JWT None Algorithm Scanner
Tests for JWT 'none' algorithm vulnerability allowing token forgery.
What is JWT None Algorithm?
The JWT None Algorithm vulnerability occurs when a JWT implementation accepts tokens with the 'alg' header set to 'none', indicating no signature verification is required. Attackers can forge arbitrary tokens by changing the algorithm to 'none' and removing the signature, bypassing all authentication controls.
Why is This Important?
This vulnerability allows complete authentication bypass. Attackers can impersonate any user, escalate privileges to admin, or access any protected resource simply by modifying a JWT's payload and setting the algorithm to 'none'. It's one of the most severe JWT vulnerabilities because exploitation requires no secret key knowledge.
How It Works
1. Auth Flow Analysis
Maps authentication mechanisms including login, registration, password reset, and session management flows.
2. Security Testing
Tests for authentication bypasses, weak credentials, session flaws, and token vulnerabilities.
3. Access Verification
Validates findings by demonstrating unauthorized access or privilege escalation paths.
Key Capabilities
Comprehensive authentication security testing to protect user accounts and prevent unauthorized access.
- Complete authentication flow analysis
- Token and session security validation
- Password policy and brute-force testing
- Multi-factor authentication bypass detection
- OAuth, SAML, and JWT security assessment
Frequently Asked Questions
How does the none algorithm attack work?
Attackers take a valid JWT, decode the header, change 'alg' to 'none', modify the payload (e.g., change user ID or role), remove the signature portion, and submit the modified token. Vulnerable servers accept it because 'none' means no signature verification.
Why would a JWT library support 'none' algorithm?

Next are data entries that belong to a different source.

(* ===== verification/Jobs.v ===== *)
(** * Kubernetes Job specifications

    Models [crates/harness/src/job.rs] ([build_tool_job],
    [build_inference_job] and their helpers), [sa_token_volume] of
    [crates/shared/src/podspec.rs], [hardened_security_context] of
    [crates/shared/src/lib.rs] and [SchedulingConfig] of
    [crates/shared/src/scheduling.rs]. The records have the fields the code
    sets; every other field of the Kubernetes types is left at its default.
    The JSON printer, the YAML parser, the file system and the tolerations are
    parameters; [None] is a panic. *)

From stdpp Require Import pretty.
From S2P Require Import Prelude Text Proto Scrub Auth ConfigMaps Toolset Dispatch ModelDispatch Sse Providers Builtins.
(** ** Witnesses *)

Module Witness.
(** A printer of the two kinds of array the harness prints, and its readers. *)
Definition print (j : Json unit) : string :=
  match j with
  | JArray [JObject [(_, JString a); (_, JString b)]] => encode_line (a, b)
  | _ => "[]"
  end.
Definition read_map (s : string) : result (list CredentialMapEntry) string :=
  match decode_line (A:=string * string) s with Some (a, b) => Ok [mkCredentialMapEntry a b] | None => Err "eof" end.
Definition read_registry (s : string) : option (list ScrubEntry) :=
  match decode_line (A:=string * string) s with Some (file, name) => Some [mkScrubEntry name None (Some file)] | None => None end.

Lemma print_map staging target : read_map (credential_map print staging target) = Ok [mkCredentialMapEntry staging target].
Proof.
  change (credential_map print staging target) with (encode_line (staging, target)).
  unfold read_map. by rewrite decode_line_encode.
Qed.
Lemma print_registry name file :
  read_registry (print (JArray [scrub_entry_json (mkSecretMapping name file)])) = Some [mkScrubEntry name None (Some file)].
Proof.
  change (print _) with (encode_line (file, name)). unfold read_registry. by rewrite decode_line_encode.
Qed.
Lemma print_array l : print (JArray l) ≠ "".
Proof. unfold print. repeat case_match; done. Qed.

Definition no_faults : FsFaults := mkFsFaults (λ _, None) (λ _ _, None) (λ _, None) "not found".
Definition entry : ToolsetEntry := mkToolsetEntry (Some "img") true None {[ "GH_HOST" := "example.com" ]} [].
Definition grant : CapabilityGrant := mkGrant "gh" (Some "/home/agent/.token") None.
Definition sched : SchedulingConfig unit := mkScheduling [] [].
Definition args : InferenceJob :=
  mkInferenceJob "0123456789" "ns" "svc" "ws" "opus" "img" "anthropic" "o" "https://x" (Some "key").
Definition secret_file : PodFile := mkPodFile (B "s3cret" ++ [newline]) 288.
Definition formats (s : string) : result Format string := Ok Anthropic.
Definition b64 (s : string) : string := s +:+ "=".
Definition tool_container_env : list EnvVar := tool_env "Gh" entry (stage_grant print (Some ("main", grant))).
Definition inference_container_env : list EnvVar :=
  inference_env "https://x" "anthropic" "o" (stage_provider print (Some "key")).
End Witness.
(* ===== verification/Schema.v ===== *)
(** * The schema a tool is offered with

    Models [ToolDecl::parameters_json] of [crates/shared/src/toolset.rs], and
    relates the schema the model sees to the check its arguments then have to
    pass ([validate_call_input] in [Toolset]). *)

From S2P Require Import Prelude Text ConfigMaps Toolset Sse Providers.

Section schema.
Context {Num : Type} (json_to_string : Json Num → string).

(** One property: its type, and its description if it has one. *)
Definition property_json (a : ArgDecl) : Json Num :=
  let prop := obj [("type", JString (as_schema_str (arg_ty a)))] in
  JObject (match arg_description a with Some d => bt_insert "description" (JString d) prop | None => prop end).

Definition parameters_object (t : ToolDecl) : list (string * Json Num) :=
  let required := arg_name <$> filter (λ a, arg_required a = true) (tool_args t) in
  let properties := obj ((λ a, (arg_name a, property_json a)) <$> tool_args t) in
  obj [("type", JString "object"); ("additionalProperties", JBool false);
       ("required", JArray (JString <$> required)); ("properties", JObject properties)].
Definition parameters_value (t : ToolDecl) : Json Num := JObject (parameters_object t).

Definition parameters_json (t : ToolDecl) : string := json_to_string (parameters_value t).
End schema.

(** ** What a JSON Schema of this kind accepts

    The keywords that occur: [type], [required], [properties] and a boolean
    [additionalProperties]; the schemas of the properties have a [type]. *)

Section accepts.
Context {Num : Type} (is_integral : Num → bool).

Definition type_keyword (ty : string) (v : Json Num) : bool :=
  match v with
  | JNull => bool_decide (ty = "null")
  | JBool _ => bool_decide (ty = "boolean")
  | JNumber n => bool_decide (ty = "number") || bool_decide (ty = "integer") && is_integral n
  | JString _ => bool_decide (ty = "string")
  | JArray _ => bool_decide (ty = "array")
  | JObject _ => bool_decide (ty = "object")
  end.

Definition type_accepts (keywords : list (string * Json Num)) (v : Json Num) : bool :=
  match bt_get "type" keywords with Some (JString ty) => type_keyword ty v | _ => true end.

Definition property_accepts (s v : Json Num) : bool :=
  match s with JBool b => b | JObject keywords => type_accepts keywords v | _ => true end.

Definition required_accepts (keywords fields : list (string * Json Num)) : bool :=
  match bt_get "required" keywords with
  | Some (JArray names) =>
      forallb (λ r, match r with JString k => bool_decide (is_Some (bt_get k fields)) | _ => true end) names
  | _ => true
  end.

Definition field_accepts (keywords : list (string * Json Num)) (field : string * Json Num) : bool :=
  let additional := match bt_get "additionalProperties" keywords with Some (JBool b) => b | _ => true end in
  match bt_get "properties" keywords with
  | Some (JObject properties) =>
      match bt_get field.1 properties with Some s => property_accepts s field.2 | None => additional end
  | _ => additional
  end.

Definition schema_accepts (s v : Json Num) : bool :=
  match s with
  | JBool b => b
  | JObject keywords =>
      type_accepts keywords v &&
      match v with
      | JObject fields => required_accepts keywords fields && forallb (field_accepts keywords) fields
      | _ => true
      end
  | _ => true
  end.
End accepts.

(** ** Lemmas *)

Lemma bt_get_foldl_other {V} k (l : list (string * V)) m :
  k ∉ l.*1 → bt_get k (foldl (λ m f, bt_insert f.1 f.2 m) m l) = bt_get k m.
Proof.
  revert m. induction l as [|[k' v] l IH]; intros m Hk; csimpl in *; [done|].
  apply not_elem_of_cons in Hk as [Hne Hk]. rewrite IH, bt_get_insert by done. simpl. by rewrite decide_False.
Qed.

Lemma bt_get_foldl_in {V} k (v : V) l m :
  NoDup l.*1 → (k, v) ∈ l → bt_get k (foldl (λ m f, bt_insert f.1 f.2 m) m l) = Some v.
Proof.
  revert m. induction l as [|[k' v'] l IH]; intros m; csimpl; [by intros _ ?%elem_of_nil|].
  intros [Hk' Hnd]%NoDup_cons [[= <- <-]|Hin]%elem_of_cons; [|by apply IH].
  rewrite bt_get_foldl_other by done. by rewrite bt_get_insert, decide_True.
Qed.

Lemma bt_get_keyed {V} k (v : V) l : NoDup l.*1 → bt_get k l = Some v ↔ (k, v) ∈ l.
Proof.
  induction l as [|[k' v'] l IH]; csimpl; [intros _; split; [done|by intros ?%elem_of_nil]|].
  intros [Hk' Hnd]%NoDup_cons. rewrite elem_of_cons, <- IH by done. case_decide as E.
  - subst k'. split; [intros [= ->]; by left|]. intros [[= ->]|Hin]; [done|]. apply IH in Hin; [|done].
    destruct Hk'. by apply (list_elem_of_fmap_2 fst) in Hin.
  - split; [by right|]. by intros [[= -> ->]|?].
Qed.

Lemma nodup_key_inj {A B} (f : A → B) l x y : NoDup (f <$> l) → x ∈ l → y ∈ l → f x = f y → x = y.
Proof.
  intros Hnd (i & Hi)%list_elem_of_lookup (j & Hj)%list_elem_of_lookup Hxy.
  assert (i = j) as ->; [|congruence].
  eapply NoDup_lookup; [exact Hnd|rewrite list_lookup_fmap, Hi; done|rewrite list_lookup_fmap, Hj; simpl; congruence].
Qed.

Section agreement.
Context {Num : Type} (is_i64 is_u64 is_integral : Num → bool) (num_to_string : Num → string).
(** A number that fits in 64 bits as an integer is integral. *)
Hypothesis fits_integral : ∀ n, is_i64 n || is_u64 n = true → is_integral n = true.
Abbreviation accepts := (schema_accepts is_integral).

(** The integers among the arguments fit in 64 bits. *)
Definition integers_fit (args : list ArgDecl) (v : Json Num) : Prop :=
  ∀ fields arg n, v = JObject fields → arg ∈ args → arg_ty arg = ATInteger →
    bt_get (arg_name arg) fields = Some (JNumber n) → is_i64 n || is_u64 n = true.

Lemma property_type (a : ArgDecl) (v : Json Num) :
  property_accepts is_integral (property_json a) v = type_keyword is_integral (as_schema_str (arg_ty a)) v.
Proof. unfold property_json. simpl. destruct (arg_description a), (arg_ty a); reflexivity. Qed.

Lemma type_keyword_value ty v :
  is_Some (arg_value is_i64 is_u64 num_to_string ty v) ↔
  type_keyword is_integral (as_schema_str ty) v = true ∧
  (∀ n, ty = ATInteger → v = JNumber n → is_i64 n || is_u64 n = true).
Proof using fits_integral.
  destruct ty, v; simpl; try (split; [by intros [? [=]]|naive_solver]); try naive_solver.
  - destruct (is_i64 n || is_u64 n) eqn:E; split; try done.
    + intros _. rewrite (fits_integral n E). naive_solver.
    + intros [_ H]. specialize (H n eq_refl eq_refl). congruence.
Qed.

Lemma required_names t fields :
  required_accepts (parameters_object t) fields = true ↔
  ∀ a, a ∈ tool_args t → arg_required a = true → is_Some (bt_get (arg_name a) (fields : list (string * Json Num))).
Proof.
  unfold required_accepts. unfold parameters_object. simpl.
  rewrite forallb_forall. setoid_rewrite <- list_elem_of_In.
  setoid_rewrite list_elem_of_fmap. split.
  - intros H a Ha Hr. specialize (H (JString (arg_name a))). cbv beta iota in H.
    apply bool_decide_eq_true in H; [done|]. exists (arg_name a). split; [done|].
    apply list_elem_of_fmap_2, list_elem_of_filter. done.
  - intros H x (k & -> & Hk). apply list_elem_of_fmap in Hk as (a & -> & [Hr Ha]%list_elem_of_filter).
    apply bool_decide_eq_true. by apply H.
Qed.

Lemma field_of_property t k v :
  NoDup (arg_name <$> tool_args t) →
  field_accepts is_integral (parameters_object t) (k, v) = true ↔
  ∃ a, a ∈ tool_args t ∧ arg_name a = k ∧ type_keyword is_integral (as_schema_str (arg_ty a)) v = true.
Proof.
  intros Hnd. unfold field_accepts. unfold parameters_object. simpl.
  assert (((λ a, (arg_name a, property_json (Num:=Num) a)) <$> tool_args t).*1 = arg_name <$> tool_args t) as Hf
    by by rewrite <- list_fmap_compose.
  unfold obj. destruct (decide (k ∈ arg_name <$> tool_args t)) as [Hk|Hk].
  - apply list_elem_of_fmap in Hk as (a & -> & Ha).
    erewrite bt_get_foldl_in; [|by rewrite Hf|by apply (list_elem_of_fmap_2 (λ a, (arg_name a, property_json a)))].
    rewrite property_type. split; [naive_solver|]. intros (a' & Ha' & Hn & Ht).
    by rewrite <- (nodup_key_inj arg_name (tool_args t) a' a).
  - rewrite bt_get_foldl_other by by rewrite Hf. simpl. split; [done|]. intros (a & Ha & <- & _).
    destruct Hk. by apply list_elem_of_fmap_2.
Qed.

Context (json_parse : string → result (Json Num) string).

End agreement.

The 'none' algorithm is part of the JWT specification for specific use cases where tokens are already secured by other means (e.g., encrypted transport). However, most applications shouldn't accept it. Many libraries enabled it by default historically.
What variations of this attack exist?
Attackers try: 'none', 'None', 'NONE', 'nOnE', and other case variations. Some libraries use case-insensitive matching. There's also the 'empty signature' variant where 'alg' is normal but the signature is stripped or empty.
How do I prevent the none algorithm attack?
Explicitly configure your JWT library to reject the 'none' algorithm, use an allowlist of accepted algorithms (e.g., only RS256), validate the algorithm in the token matches your expected algorithm, and keep JWT libraries updated.